[[ DATA UNDER STUDY open ]]

(* ===== verification/Top.v ===== *)
(** The [top] of assignment 2 (src/과제/OS과제/과제2/top.c): the list of all
    processes, its order, the screen and the keys. *)
From S2P Require Import Prelude CString Sorting LongDouble ProcFs.
Local Open Scope Z_scope.

(** * The list *)

(** [int min = total_time / 3600, sec = (total_time - min*3600) / 60;] and
    the rest, in the "%02d:%02d.%02lld" format. *)
Definition top_time (total_time : Z) : res string :=
  let min := wrap32 (total_time / 3600) in
  m ← in_int (min * 3600);
  let sec := wrap32 (wrapu64 (total_time - m) / 60) in
  s ← in_int (sec * 60);
  let rest := wrapu64 (total_time - m - s) in
  let rest := if decide (rest < 2^63) then rest else rest - 2^64 in
  store SMALL_LEN (pad0 2 min +:+ ":" +:+ pad0 2 sec +:+ "." +:+ pad0 2 rest).

Definition top_add_proc_list (sys : system) (uptime total_mem : Z) :=
  add_proc_list sys uptime total_mem (λ _, Ok "") top_time.

Definition search_process (sys : system) (total_mem : Z) : res (list MY_PROC) :=
  uptime ← get_uptime sys;
  match readdir sys "/proc" with
  | None => Exit 1
  | Some names =>
      search_names sys uptime total_mem (λ _, Ok "") top_time (λ _ _, Ok true) names []
  end.

(** Does [a] come after [b]? *)
Definition compare_cpu (a b : MY_PROC) : bool :=
  if ld_lt (cpu_percent a) (cpu_percent b) then true
  else if ld_gt (cpu_percent a) (cpu_percent b) then false
  else bool_decide (pid b < pid a).

(** Bubble sort of the pointers to the list. *)
Definition sort_cpu (proc_list : list MY_PROC) : res (list MY_PROC) :=
  bubble_sort compare_cpu (Z.of_nat (length proc_list)) proc_list.

(** * The screen: the [mvprintw(y,x,...)] calls *)

Record put := Put { p_y : Z; p_x : Z; p_text : string }.

Definition TOP_ROW : Z := 0.
Definition TASK_ROW : Z := 1.
Definition CPU_ROW : Z := 2.
Definition MEM_ROW : Z := 3.
Definition COLUMN_ROW : Z := 6.
Definition COLS : Z := 70.

Definition pad_ld (w p : nat) (z : Z) : string := show_Lf w p (ld_div (ld_of_Z z) (ld_of_Z 1024)).

Definition show_clock (t : tm) : string :=
  pad0 2 (tm_hour t) +:+ ":" +:+ pad0 2 (tm_min t) +:+ ":" +:+ pad0 2 (tm_sec t).

Definition show_uptime (sys : system) (uptime : Z) : string :=
  let t := localtime sys uptime in
  if decide (uptime < 60 * 60) then pad 2 (pretty (tm_min t)) +:+ " min"
  else if decide (uptime < 60 * 60 * 24)
  then pad 2 (pretty (tm_hour t)) +:+ ":" +:+ pad0 2 (tm_min t)
  else pad 3 (pretty (tm_yday t)) +:+ " days, " +:+ pad0 2 (tm_hour t) +:+ ":" +:+
       pad0 2 (tm_min t).

(** [n] times [%Lf]; fewer values leave the rest unset. *)
Fixpoint scan_Lfs (n : nat) (s : string) : list long_double :=
  match n with
  | O => []
  | S n => match scan_Lf s with Some (v, r) => v :: scan_Lfs n r | None => [] end
  end.

Definition nth_ld (l : list long_double) (i : nat) : res long_double := opt Uninitialised (l !! i).

Definition print_top (sys : system) (now uptime : Z) : res put :=
  let count_user := Z.of_nat (length (filter (λ b, b = true) (users sys))) in
  match fopen sys "/proc/loadavg" with
  | None => Exit 1
  | Some text =>
      let l := scan_Lfs 3 (next_line text).1 in
      a ← nth_ld l 0; b ← nth_ld l 1; c ← nth_ld l 2;
      Ok (Put TOP_ROW 0 ("top - " +:+ show_clock (localtime sys now) +:+ " up " +:+
            show_uptime sys uptime +:+ ", " +:+ pretty count_user +:+ " users, load average: " +:+
            show_Lf 4 2 a +:+ ", " +:+ show_Lf 4 2 b +:+ ", " +:+ show_Lf 4 2 c))
  end.

(** running, sleeping, stopped, zombie *)
Record tasks := Tasks { running : Z; sleeping : Z; stopped : Z; zombie : Z }.

Definition count_task (t : tasks) (p : MY_PROC) : tasks :=
  let '(Tasks r s st z) := t in
  if decide (stat_letter p = "R") then Tasks (r + 1) s st z
  else if decide (stat_letter p = "D") then Tasks r (s + 1) st z
  else if decide (stat_letter p = "S") then Tasks r (s + 1) st z
  else if decide (stat_letter p = "T") then Tasks r s (st + 1) z
  else if decide (stat_letter p = "t") then Tasks r s (st + 1) z
  else if decide (stat_letter p = "Z") then Tasks r s st (z + 1)
  else t.

Definition count_tasks (l : list MY_PROC) : tasks := foldl count_task (Tasks 0 0 0 0) l.

Definition print_tasks (l : list MY_PROC) : put :=
  let '(Tasks r s st z) := count_tasks l in
  Put TASK_ROW 0 ("Tasks:  " +:+ pad 4 (pretty (Z.of_nat (length l))) +:+ " total,  " +:+
    pad 4 (pretty r) +:+ " running, " +:+ pad 4 (pretty s) +:+ " sleeping,  " +:+
    pad 4 (pretty st) +:+ " stopped, " +:+ pad 4 (pretty z) +:+ " zombie").

(** The shares of the processor since boot: [before_uptime] is a local that
    is 0 at its test, so the difference to the last call is never taken. *)
Definition tick_shares (sys : system) (uptime : Z) (line : string) : res (list long_double) :=
  let '(_, ptr) := span (λ c, negb (is_digit c)) line in
  if decide (ptr = EmptyString) then Undef OutOfBounds else
  let ticks := scan_Lfs 8 ptr in
  if decide (length ticks < 8)%nat then Undef Uninitialised else
  let tick_cnt := wrapu64 (uptime * wrapu64 (clk_tck sys)) in
  Ok ((λ t, ld_mul (ld_div t (ld_of_Z tick_cnt)) (ld_of_Z 100)) <$> ticks).

Definition print_cpu (sys : system) (uptime : Z) : res put :=
  match fopen sys "/proc/stat" with
  | None => Exit 1
  | Some text =>
      t ← tick_shares sys uptime (next_line text).1;
      us ← nth_ld t 0; ni ← nth_ld t 1; sy ← nth_ld t 2; id ← nth_ld t 3;
      wa ← nth_ld t 4; hi ← nth_ld t 5; si ← nth_ld t 6; st ← nth_ld t 7;
      let f := show_Lf 4 1 in
      Ok (Put CPU_ROW 0 ("%Cpu(s):  " +:+ f us +:+ " us, " +:+ f sy +:+ " sy, " +:+ f ni +:+
            " ni, " +:+ f id +:+ " id, " +:+ f wa +:+ " wa, " +:+ f hi +:+ " hi, " +:+
            f si +:+ " si, " +:+ f st +:+ " st" +:+ String newline EmptyString))
  end.

(** [indx] lines have been read; the value is on line [limit]. *)
Definition read_meminfo (limit : nat) (st : string * nat) : res (Z * (string * nat)) :=
  let '(text, indx) := st in
  let '(buf, text) := next_lines (limit - indx) EmptyString text in
  v ← first_number buf;
  Ok (v, (text, Nat.max indx limit)).

Definition print_mem (sys : system) : res (list put) :=
  match fopen sys "/proc/meminfo" with
  | None => Exit 1
  | Some text =>
      '(mem_total, s) ← read_meminfo 1 (text, 0%nat);
      '(mem_free, s) ← read_meminfo 2 s;
      '(mem_available, s) ← read_meminfo 3 s;
      '(buffer, s) ← read_meminfo 4 s;
      '(cached, s) ← read_meminfo 5 s;
      '(swap_total, s) ← read_meminfo 15 s;
      '(swap_free, s) ← read_meminfo 16 s;
      '(s_reclaimable, s) ← read_meminfo 24 s;
      let mem_used := wrapu64 (mem_total - mem_free - buffer - cached - s_reclaimable) in
      let swap_used := wrapu64 (swap_total - swap_free) in
      let f := pad_ld 8 1 in
      Ok [Put MEM_ROW 0 ("Mib Mem : " +:+ f mem_total +:+ " total,  " +:+ f mem_free +:+
            " free,  " +:+ f mem_used +:+ " used,  " +:+
            f (wrapu64 (buffer + cached + s_reclaimable)) +:+ " buff/cache" +:+
            String newline EmptyString);
          Put (MEM_ROW + 1) 0 ("Mib Swap: " +:+ f swap_total +:+ " total,  " +:+ f swap_free +:+
            " free,  " +:+ f swap_used +:+ " used,  " +:+ f mem_available +:+ " avail Mem" +:+
            String newline EmptyString)]
  end.

(** * Columns *)

Definition len (s : string) : Z := Z.of_nat (String.length s).

Definition show_cpu : long_double → string := show_Lf 3 1.

(** The texts whose lengths give the width of each column. *)
Definition fields (p : MY_PROC) : list string :=
  [pretty (pid p); user_name p; pretty (priority p); pretty (nice p); pretty (vsz p);
   pretty (rss p); pretty (shr p); stat_letter p; show_cpu (cpu_percent p);
   show_cpu (mem_percent p); ptime p; cmd p].

Definition widen (w : Z) (s : string) : Z := if decide (len s < w) then w else len s.

Definition column_width (l : list MY_PROC) : list Z :=
  foldl (λ ws p, zip_with widen ws (fields p)) [3; 4; 2; 2; 4; 3; 3; 1; 4; 3; 4; 7] l.

Record layout := Layout { start_x : list Z; start_col : Z; end_col : Z; max_cmd : Z }.

Definition place_columns (width : list Z) (col : Z) : res layout :=
  if decide (11 ≤ col) then Ok (Layout (replicate 12 0) 11 12 COLS)
  else
    '(xs, stop) ← for_brk (col + 1) 12 (λ i '(xs, stop),
        w ← rd width (i - 1); x0 ← rd xs (i - 1);
        let x := w + 2 + x0 in
        xs ← wr xs i x;
        Ok (if decide (COLS ≤ x) then inr (xs, Some i) else inl (xs, stop)))
      (replicate 12 0, None : option Z);
    match stop with
    | Some i => Ok (Layout xs col i (-1))
    | None => x11 ← rd xs 11; Ok (Layout xs col 12 (COLS - x11))
    end.

Definition shown (lay : layout) (i : Z) : bool :=
  bool_decide (start_col lay ≤ i ∧ i < end_col lay).

(** Name and, for a right-aligned name, its length. A column without one is
    printed with the gap the column before it left behind; column 7 with none. *)
Definition headings : list (Z * string * option Z) :=
  [(0, "PID", Some 3); (1, "USER", None); (2, "PR", Some 2); (3, "NI", Some 2);
   (4, "VIRT", Some 4); (5, "RES", Some 3); (6, "SHR", Some 3); (7, "S", None);
   (8, "%CPU", Some 4); (9, "%MEM", Some 3); (10, "TIME+", Some 5)].

Definition put_heading (width : list Z) (lay : layout) (st : Z * list put)
    (h : Z * string * option Z) : res (Z * list put) :=
  let '(gap, out) := st in let '(i, name, n) := h in
  if shown lay i then
    x ← rd (start_x lay) i;
    gap ← match n with Some n => w ← rd width i; Ok (w - n) | None => Ok gap end;
    Ok (gap, out ++ [Put COLUMN_ROW (x + (if decide (i = 7) then 0 else gap)) name])
  else Ok (gap, out).

Fixpoint foldM {A B} (f : A → B → res A) (a : A) (l : list B) : res A :=
  match l with [] => Ok a | b :: l => a ← f a b; foldM f a l end.

Definition put_headings (width : list Z) (lay : layout) : res (list put) :=
  '(_, out) ← foldM (put_heading width lay)
                (0, (λ i, Put COLUMN_ROW i " ") <$> seqZ 0 COLS) headings;
  x ← rd (start_x lay) 11;
  Ok (out ++ [Put COLUMN_ROW x "COMMAND"]).

(** The cells of a row: column, text, is it right-aligned? *)
Definition cells (p : MY_PROC) : list (Z * string * bool) :=
  [(0, pretty (pid p), true); (1, user_name p, false); (2, pretty (priority p), true);
   (3, pretty (nice p), true); (4, pretty (vsz p), true); (5, pretty (rss p), true);
   (6, pretty (shr p), true); (7, stat_letter p, false);
   (8, show_LF 3 1 (cpu_percent p), true); (9, show_cpu (mem_percent p), true);
   (10, ptime p, false)].

Definition put_cell (width : list Z) (lay : layout) (y : Z) (out : list put)
    (c : Z * string * bool) : res (list put) :=
  let '(i, text, align) := c in
  if shown lay i then
    x ← rd (start_x lay) i; w ← rd width i;
    Ok (out ++ [Put y (x + (if align : bool then w - len text else 0)) text])
  else Ok out.

(** The command: cut at [max_cmd], printed from its character [tap*8]; the
    1024 characters of the field are zero behind the text. *)
Definition put_command (lay : layout) (col y : Z) (p : MY_PROC) (out : list put)
    : res (list put) :=
  let tap := if decide (col < 11) then 0 else col - 11 in
  if decide (0 ≤ max_cmd lay < Z.of_nat BIG_LEN) then
    let cmd := string_take (Z.to_nat (max_cmd lay)) (cmd p) in
    if decide (tap * 8 < Z.of_nat BIG_LEN) then
      x ← rd (start_x lay) 11;
      Ok (out ++ [Put y x (string_drop (Z.to_nat (tap * 8)) cmd)])
    else Undef OutOfBounds
  else Undef OutOfBounds.

Definition put_row (width : list Z) (lay : layout) (col y : Z) (p : MY_PROC) : res (list put) :=
  out ← foldM (put_cell width lay y) [] (cells p);
  put_command lay col y p out.

Definition put_rows (width : list Z) (lay : layout) (row col : Z) (sorted : list MY_PROC)
    : res (list put) :=
  for_up row (Z.of_nat (length sorted)) (λ i out,
    p ← rd sorted i;
    r ← put_row width lay col (COLUMN_ROW + 1 + i - row) p;
    Ok (out ++ r)) [].

Definition print (sys : system) (now : Z) (proc_list sorted : list MY_PROC) (row col : Z)
    : res (list put) :=
  uptime ← get_uptime sys;
  top ← print_top sys now uptime;
  cpu ← print_cpu sys uptime;
  mem ← print_mem sys;
  let width := column_width proc_list in
  lay ← place_columns width col;
  head ← put_headings width lay;
  rows ← put_rows width lay row col sorted;
  Ok ([top; print_tasks proc_list; cpu] ++ mem ++ head ++ rows).

(** * The main loop *)

Inductive key : Set := KEY_LEFT | KEY_RIGHT | KEY_UP | KEY_DOWN | KEY_q | NoKey.

#[global] Instance key_eq_dec : EqDecision key.
Proof. solve_decision. Defined.

Record state := State {
  row : Z;
  col : Z;
  proc_list : list MY_PROC;
  before : Z;
  total_mem : Z;
  screen : list put;
}.

(** [row], [col] and [check] after a key. *)
Definition press (ch : key) (proc_cnt row col : Z) : Z * Z * bool :=
  match ch with
  | KEY_LEFT => (row, if decide (col - 1 < 0) then 0 else col - 1, true)
  | KEY_RIGHT => (row, col + 1, true)
  | KEY_UP => (if decide (row - 1 < 0) then 0 else row - 1, col, true)
  | KEY_DOWN => (if decide (proc_cnt < row + 1) then proc_cnt else row + 1, col, true)
  | KEY_q | NoKey => (row, col, false)
  end.

(** [search_process]; [sort_cpu]; [print]; [refresh]. *)
Definition refresh (sys : system) (st : state) : res state :=
  l ← search_process sys (total_mem st);
  sorted ← sort_cpu l;
  out ← print sys (time_now sys) l sorted (row st) (col st);
  Ok (State (row st) (col st) l (time_now sys) (total_mem st) out).

(** One round of the loop: the key read at the end of the last one and the
    system as it is now. *)
Definition round (ch : key) (sys : system) (st : state) : res state :=
  let '(r, c, check) := press ch (Z.of_nat (length (proc_list st))) (row st) (col st) in
  let st := State r c (proc_list st) (before st) (total_mem st) (screen st) in
  if decide (check = true ∨ 3 ≤ time_now sys - before st) then refresh sys st else Ok st.

Fixpoint rounds (l : list (key * system)) (st : state) : res state :=
  match l with
  | [] => Ok st
  | (ch, sys) :: l => if decide (ch = KEY_q) then Ok st else st ← round ch sys st; rounds l st
  end.

(** [self]: [getpid()]; the first round sees no key. *)
Definition main (sys : system) (self : Z) (keys : list (key * system)) : res state :=
  total_mem ← get_total_memory sys;
  pid_path ← store SMALL_LEN ("/" +:+ pretty self);
  path ← store SMALL_LEN ("/proc" +:+ pid_path);
  t ← get_tty sys SMALL_LEN path;
  st ← refresh sys (State 0 0 [] (time_now sys) total_mem []);
  rounds ((NoKey, sys) :: keys) st.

[[ DATA UNDER STUDY closed ]]

## EXERCISE DIRECTIONS:
Which lines above contain the word "fopen"? Copy all of them.

## FINISHED EXERCISE:
  match fopen sys "/proc/loadavg" with
  match fopen sys "/proc/stat" with
  match fopen sys "/proc/meminfo" with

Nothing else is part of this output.